At this point it should have occurred to you that these forces are proportional to the charges.  Thus, it is common to install a set-up transformer on the AC signal that is later converted to low-current high-voltage DC to maintain the foil’s fixed static charge.  It is also common for the designer to incorporate a step-up signal transformer that also increases efficiency.  This transformer originally had a balanced output because some owners had single-ended amplifiers, but whose center tap is used in modern designs as a common mode rejection of ripple remaining on the rectified AC.

Electrostatics can have lightning-fast transient response (=D) and produce a very light and airy sound.  However, this doesn’t come for free.  The cost is usually much higher because of all the associated electronics.  Plus, an input step-up transformer is a pretty serious component to put in your signal path, as they generally have poorer performance at the high and low frequency extremes, and hysteretic distortion of the entire midband.  One advantage however is that because it’s coming after your power amp there is no DC component saturating the transformer, so it can operate with much better performance than a DC coupled transformer.

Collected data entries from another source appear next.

(* ===== verification/PlainText.v ===== *)
(** * Texts that are safe to show

    A renderer keeps its payload acceptable by showing only texts of a fixed character set.
    [line] is printable ASCII without the backslash, [plain] also allows line feeds, and
    [shown] is what the gate of [Charset] accepts on one line. The lemmas carry these through
    concatenation, the decimal and hex texts, and the field builders, so that a renderer is
    proved clean by applying hints. *)

From S2P Require Import Prelude Json Payload Errors Charset External DecimalText Encodings Builders Lamports.

Create HintDb plain.

(** ** Character sets *)

Definition line_byte (c : Ascii.ascii) : bool := in_range 32 126 c && negb (is_backslash c).
Definition plain_byte (c : Ascii.ascii) : bool := clean_char c && negb (is_backslash c).
Definition printable (c : Ascii.ascii) : bool := in_range 32 126 c.

Definition line (s : string) : Prop := str_all line_byte s = true.
Definition plain (s : string) : Prop := str_all plain_byte s = true.
Definition shown (s : string) : Prop := clean s = true ∧ str_all printable s = true.

#[export] Instance line_dec s : Decision (line s) := _.
#[export] Instance plain_dec s : Decision (plain s) := _.
#[export] Instance shown_dec s : Decision (shown s) := _.

Lemma line_plain s : line s → plain s.
Proof. apply str_all_impl. intros c. ascii_cases c; done. Qed.

Lemma plain_clean_from s : plain s → clean_from false s = true.
Proof.
  induction s as [|c s IH]; [done|]. unfold plain. cbn [str_all clean_from].
  intros [[Hc Hb]%andb_true_iff Hs]%andb_true_iff.
  rewrite Hc, andb_false_l. cbn. destruct (is_backslash c); [done|]. by apply IH.
Qed.

Lemma plain_clean s : plain s → clean s = true.
Proof. apply plain_clean_from. Qed.

Lemma line_shown s : line s → shown s.
Proof.
  intros Hs. split; [by apply plain_clean, line_plain|].
  revert Hs. apply str_all_impl. intros c [? _]%andb_true_iff. done.
Qed.

Lemma shown_clean s : shown s → clean s = true.
Proof. by intros []. Qed.

Lemma line_app s t : line s → line t → line (s +:+ t).
Proof. unfold line. rewrite str_all_app. by intros -> ->. Qed.

Lemma plain_app s t : plain s → plain t → plain (s +:+ t).
Proof. unfold plain. rewrite str_all_app. by intros -> ->. Qed.

Lemma plain_join sep l : plain sep → Forall plain l → plain (str_join sep l).
Proof.
  intros Hsep. induction 1 as [|s l Hs Hl IH]; [done|]. destruct l as [|t l]; [done|].
  change (str_join sep (s :: t :: l)) with (s +:+ sep +:+ str_join sep (t :: l)).
  by repeat apply plain_app.
Qed.

Lemma line_concat l : Forall line l → line (str_concat l).
Proof. induction 1; [done|]. by apply line_app. Qed.

Lemma line_sub P s : (∀ c, P c = true → line_byte c = true) → str_all P s = true → line s.
Proof. apply str_all_impl. Qed.

Lemma line_digits s : str_all is_ascii_digit s = true → line s.
Proof. apply line_sub. intros c. ascii_cases c; done. Qed.

Lemma line_hexdigits s : str_all is_ascii_hexdigit s = true → line s.
Proof. apply line_sub. intros c. ascii_cases c; done. Qed.

Lemma line_show_Z z : line (show_Z z).
Proof. eapply line_sub, show_Z_number_text. intros c. ascii_cases c; done. Qed.

Lemma line_show_nat n : line (show_nat n).
Proof.
  unfold show_nat, pretty, pretty_nat. destruct n as [|n]; [done|]. cbn. apply line_digits.
  by apply pretty_N_go_digits.
Qed.

Lemma line_hex_of_bytes bs : line (hex_of_bytes bs).
Proof. apply line_hexdigits, hex_of_bytes_digits. Qed.

Lemma str_join_concat l : str_join "" l = str_concat l.
Proof.
  induction l as [|s [|t l] IH]; [done|cbn; by rewrite str_app_nil_r|].
  change (str_join "" (s :: t :: l)) with (s +:+ "" +:+ str_join "" (t :: l)).
  by rewrite IH.
Qed.

Lemma line_default_hex data : line (default_hex_representation data).
Proof.
  unfold default_hex_representation. rewrite str_join_concat. apply line_hex_of_bytes.
Qed.

Lemma default_hex_encode {H : HexCodec} data : default_hex_representation data = hex_encode data.
Proof. rewrite hex_encode_lower. unfold default_hex_representation. apply str_join_concat. Qed.

(** Closed texts are checked by evaluation. *)
Ltac closed_line :=
  lazymatch goal with
  | |- line ?s =>
      assert_fails (has_evar s);
      assert_fails (idtac; match s with context [?x] => is_var x end);
      vm_compute; reflexivity
  end.

#[export] Hint Resolve line_app line_show_Z line_show_nat line_hex_of_bytes line_default_hex : plain.
#[export] Hint Resolve plain_app line_plain line_shown : plain.
#[export] Hint Extern 1 (line _) => closed_line : plain.

(** ** Fields *)

Section fields.
Context (P : string → Prop).

(** Every text of the field, nested fields included, satisfies [P]. *)
Definition texts_ok (f : SignablePayloadField) : Prop := Forall P (field_texts f).

Lemma text_field_ok label text a :
  create_text_field label text = Ok a → P label → P text → texts_ok (signable_payload_field a).
Proof. intros [= <-] ??. unfold texts_ok. cbn. by repeat constructor. Qed.

Lemma address_field_ok label addr a :
  create_address_field label addr None None None None = Ok a →
  P "" → P label → P addr → texts_ok (signable_payload_field a).
Proof. intros [= <-] ???. unfold texts_ok. cbn. by repeat constructor. Qed.

Lemma raw_data_field_ok data o a :
  create_raw_data_field data o = Ok a →
  P "Raw Data" → P (default (default_hex_representation data) o) →
  texts_ok (signable_payload_field a).
Proof. intros [= <-] ??. unfold texts_ok. cbn. by repeat constructor. Qed.

Lemma diagnostic_field_ok rule domain level message i :
  P rule → P domain → P (severity_as_str level) → P message →
  P (severity_as_str level +:+ ": " +:+ message) →
  texts_ok (signable_payload_field (create_diagnostic_field rule domain level message i)).
Proof. intros. unfold texts_ok. cbn. by repeat constructor. Qed.

Context {E : RegexEngine}.

Lemma amount_field_ok label amount abbreviation a :
  create_amount_field label amount abbreviation = Ok a →
  P label → P amount → P abbreviation → P (amount +:+ " " +:+ abbreviation) →
  texts_ok (signable_payload_field a).
Proof.
  unfold create_amount_field. intros (b & _ & Ha)%result_bind_Ok.
  destruct (is_empty_string abbreviation); [done|]. injection Ha as <-.
  intros. unfold texts_ok. cbn. by repeat constructor.
Qed.

Lemma number_field_ok label number unit a :
  create_number_field label number unit = Ok a →
  P label → P number → P (if is_empty_string unit then number else number +:+ " " +:+ unit) →
  texts_ok (signable_payload_field a).
Proof.
  intros [_ ->]%create_number_field_ok ???. unfold texts_ok. cbn. by repeat constructor.
Qed.
End fields.

Lemma texts_ok_weaken (P Q : string → Prop) f :
  (∀ s, P s → Q s) → texts_ok P f → texts_ok Q f.
Proof. intros H Hf. eapply Forall_impl; [exact Hf|exact H]. Qed.

(** A number the builders accept is made of signs, digits and dots. *)
Lemma signed_proper_line n : signed_proper n → line n.
Proof.
  intros (sg & i & f & -> & Hsg & [_ Hi] & Hf). apply line_app.
  - by destruct Hsg as [->|[->| ->]].
  - apply line_app; [by apply line_digits|]. destruct Hf as [->|(d & -> & _ & Hd)]; [done|].
    apply line_app; [done|by apply line_digits].
Qed.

Electrostatics are obviously highly capacitive, which most solid state amps with their low damping factor and large amounts of negative feedback can’t handle.  Solid state amps will tend to heavily oscillate driving a static.  Tubes do very well however, especially OTL tube amps.  Often tens of ohms in the low band which OTL’s like.  Unfortunately they often drop to an ohm or so in the high band which most OTL’s can’t drive very well, so you can get high frequency roll-off or worse.  A solution to this is usually found in adjusting, upgrading, or yanking the ESL’s input set-up transformer.  This will increase the impedance that your OTL tube amp sees.

Also, ESLs can be prone to arcing over, and if you live in a very humid climate this can get worse.  This was however, more of a problem for earlier generations then now.  Also they are not very tweakable because of the complicated, very high voltage electronics involved.  It’s difficult to get a good bass, unless you have very large panels, which are very hard to drive and expensive.  For “reasonably” priced ‘statics, a common solution is to use a cone driver for the bass and the electrostatic panel for the mid on up.  The problem then becomes seamlessly integrating the two.  No cone drive can match the speed of the panel, so you have to judge if the performance is acceptable.  The advantage of a hybrid design is good slam in the lower frequencies coupled with uncanny midband performance.

To my ears ‘statics can sound a little “fragile”, and are generally not as clear in the high and low bands (unless you spend really big bucks), but you can get a truly magnificent, possibly the most transparent sound on those higher end models.  In theory they can be more transparent then your “equivalent” magnetic planar, because you can have a much lighter vibrating plate then you can in a magnetic planar.  Like magnetics they require (especially on the bigger models) more power (sorry SET lovers!) and also like magnetics do magnificently with OTL’s such as the Atma-Sphere amp.

Magnetic planar’s and electrostatic planars are really two aspects of the same beast; I suggest hearing both if you are a planar type of person.